INPUT DATA:

* * *

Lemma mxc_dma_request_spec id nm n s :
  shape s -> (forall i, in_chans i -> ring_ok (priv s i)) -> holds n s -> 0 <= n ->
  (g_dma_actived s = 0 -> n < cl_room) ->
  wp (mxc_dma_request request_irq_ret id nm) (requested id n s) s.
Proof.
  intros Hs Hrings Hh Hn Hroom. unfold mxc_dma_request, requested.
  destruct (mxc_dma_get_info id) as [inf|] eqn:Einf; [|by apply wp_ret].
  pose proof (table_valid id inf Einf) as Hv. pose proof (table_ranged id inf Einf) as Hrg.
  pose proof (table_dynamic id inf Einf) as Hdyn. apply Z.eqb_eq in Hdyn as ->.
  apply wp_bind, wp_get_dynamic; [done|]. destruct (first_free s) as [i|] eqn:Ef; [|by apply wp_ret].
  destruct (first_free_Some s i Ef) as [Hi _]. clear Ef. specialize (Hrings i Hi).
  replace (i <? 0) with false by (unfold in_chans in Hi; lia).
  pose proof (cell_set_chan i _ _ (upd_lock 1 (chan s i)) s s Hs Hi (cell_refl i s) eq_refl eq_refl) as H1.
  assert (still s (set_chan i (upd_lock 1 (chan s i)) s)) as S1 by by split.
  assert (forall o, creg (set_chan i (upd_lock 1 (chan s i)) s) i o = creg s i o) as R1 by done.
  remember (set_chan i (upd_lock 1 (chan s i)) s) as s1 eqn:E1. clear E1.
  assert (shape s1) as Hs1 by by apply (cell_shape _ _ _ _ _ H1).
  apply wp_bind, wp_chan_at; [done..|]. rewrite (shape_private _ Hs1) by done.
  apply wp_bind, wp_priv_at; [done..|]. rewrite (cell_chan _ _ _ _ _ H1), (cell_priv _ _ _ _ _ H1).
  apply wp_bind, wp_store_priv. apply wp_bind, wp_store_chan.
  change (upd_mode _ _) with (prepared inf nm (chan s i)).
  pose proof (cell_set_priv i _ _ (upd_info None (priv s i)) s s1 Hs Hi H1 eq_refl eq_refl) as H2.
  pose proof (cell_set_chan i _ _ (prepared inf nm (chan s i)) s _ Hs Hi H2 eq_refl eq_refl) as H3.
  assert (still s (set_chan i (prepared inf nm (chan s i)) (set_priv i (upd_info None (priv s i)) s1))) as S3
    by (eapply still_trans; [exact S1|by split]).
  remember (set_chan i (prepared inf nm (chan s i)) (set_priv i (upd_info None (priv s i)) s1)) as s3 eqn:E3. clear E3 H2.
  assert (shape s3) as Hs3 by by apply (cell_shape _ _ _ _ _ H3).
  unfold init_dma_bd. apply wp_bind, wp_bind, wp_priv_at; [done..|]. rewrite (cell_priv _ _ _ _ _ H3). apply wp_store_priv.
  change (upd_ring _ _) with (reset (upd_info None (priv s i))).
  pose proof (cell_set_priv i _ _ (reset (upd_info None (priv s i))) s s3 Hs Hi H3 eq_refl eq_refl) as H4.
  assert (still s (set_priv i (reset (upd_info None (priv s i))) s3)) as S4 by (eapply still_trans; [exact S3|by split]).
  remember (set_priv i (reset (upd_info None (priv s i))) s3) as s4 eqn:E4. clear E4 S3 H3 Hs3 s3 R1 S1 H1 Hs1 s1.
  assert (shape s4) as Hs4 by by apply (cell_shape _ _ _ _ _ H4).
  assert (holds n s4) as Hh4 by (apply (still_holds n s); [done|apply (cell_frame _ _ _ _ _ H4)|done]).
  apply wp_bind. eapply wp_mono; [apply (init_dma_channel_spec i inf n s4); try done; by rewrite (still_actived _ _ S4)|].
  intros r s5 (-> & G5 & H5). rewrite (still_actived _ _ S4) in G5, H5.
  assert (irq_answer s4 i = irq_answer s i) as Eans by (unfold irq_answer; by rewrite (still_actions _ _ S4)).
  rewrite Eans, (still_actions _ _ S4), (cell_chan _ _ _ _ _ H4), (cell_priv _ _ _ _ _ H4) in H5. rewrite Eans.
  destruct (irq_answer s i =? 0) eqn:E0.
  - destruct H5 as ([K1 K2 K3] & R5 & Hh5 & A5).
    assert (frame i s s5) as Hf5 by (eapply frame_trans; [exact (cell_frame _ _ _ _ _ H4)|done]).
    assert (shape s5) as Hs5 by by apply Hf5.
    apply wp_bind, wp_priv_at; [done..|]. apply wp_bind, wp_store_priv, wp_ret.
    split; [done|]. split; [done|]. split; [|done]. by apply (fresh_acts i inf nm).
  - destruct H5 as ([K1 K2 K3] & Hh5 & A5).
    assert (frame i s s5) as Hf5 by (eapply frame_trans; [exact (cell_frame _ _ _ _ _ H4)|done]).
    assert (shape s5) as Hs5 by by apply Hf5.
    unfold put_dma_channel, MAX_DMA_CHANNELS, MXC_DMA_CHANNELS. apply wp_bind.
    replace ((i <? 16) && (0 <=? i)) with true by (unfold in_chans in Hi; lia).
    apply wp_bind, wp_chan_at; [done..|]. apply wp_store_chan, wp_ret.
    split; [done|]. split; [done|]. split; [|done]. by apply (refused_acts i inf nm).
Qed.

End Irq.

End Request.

* * *

WHAT TO DO: Find the word "forall" in the records and pull out each line that has it.

RESULT OF THE TASK:
  shape s -> (forall i, in_chans i -> ring_ok (priv s i)) -> holds n s -> 0 <= n ->
  assert (forall o, creg (set_chan i (upd_lock 1 (chan s i)) s) i o = creg s i o) as R1 by done.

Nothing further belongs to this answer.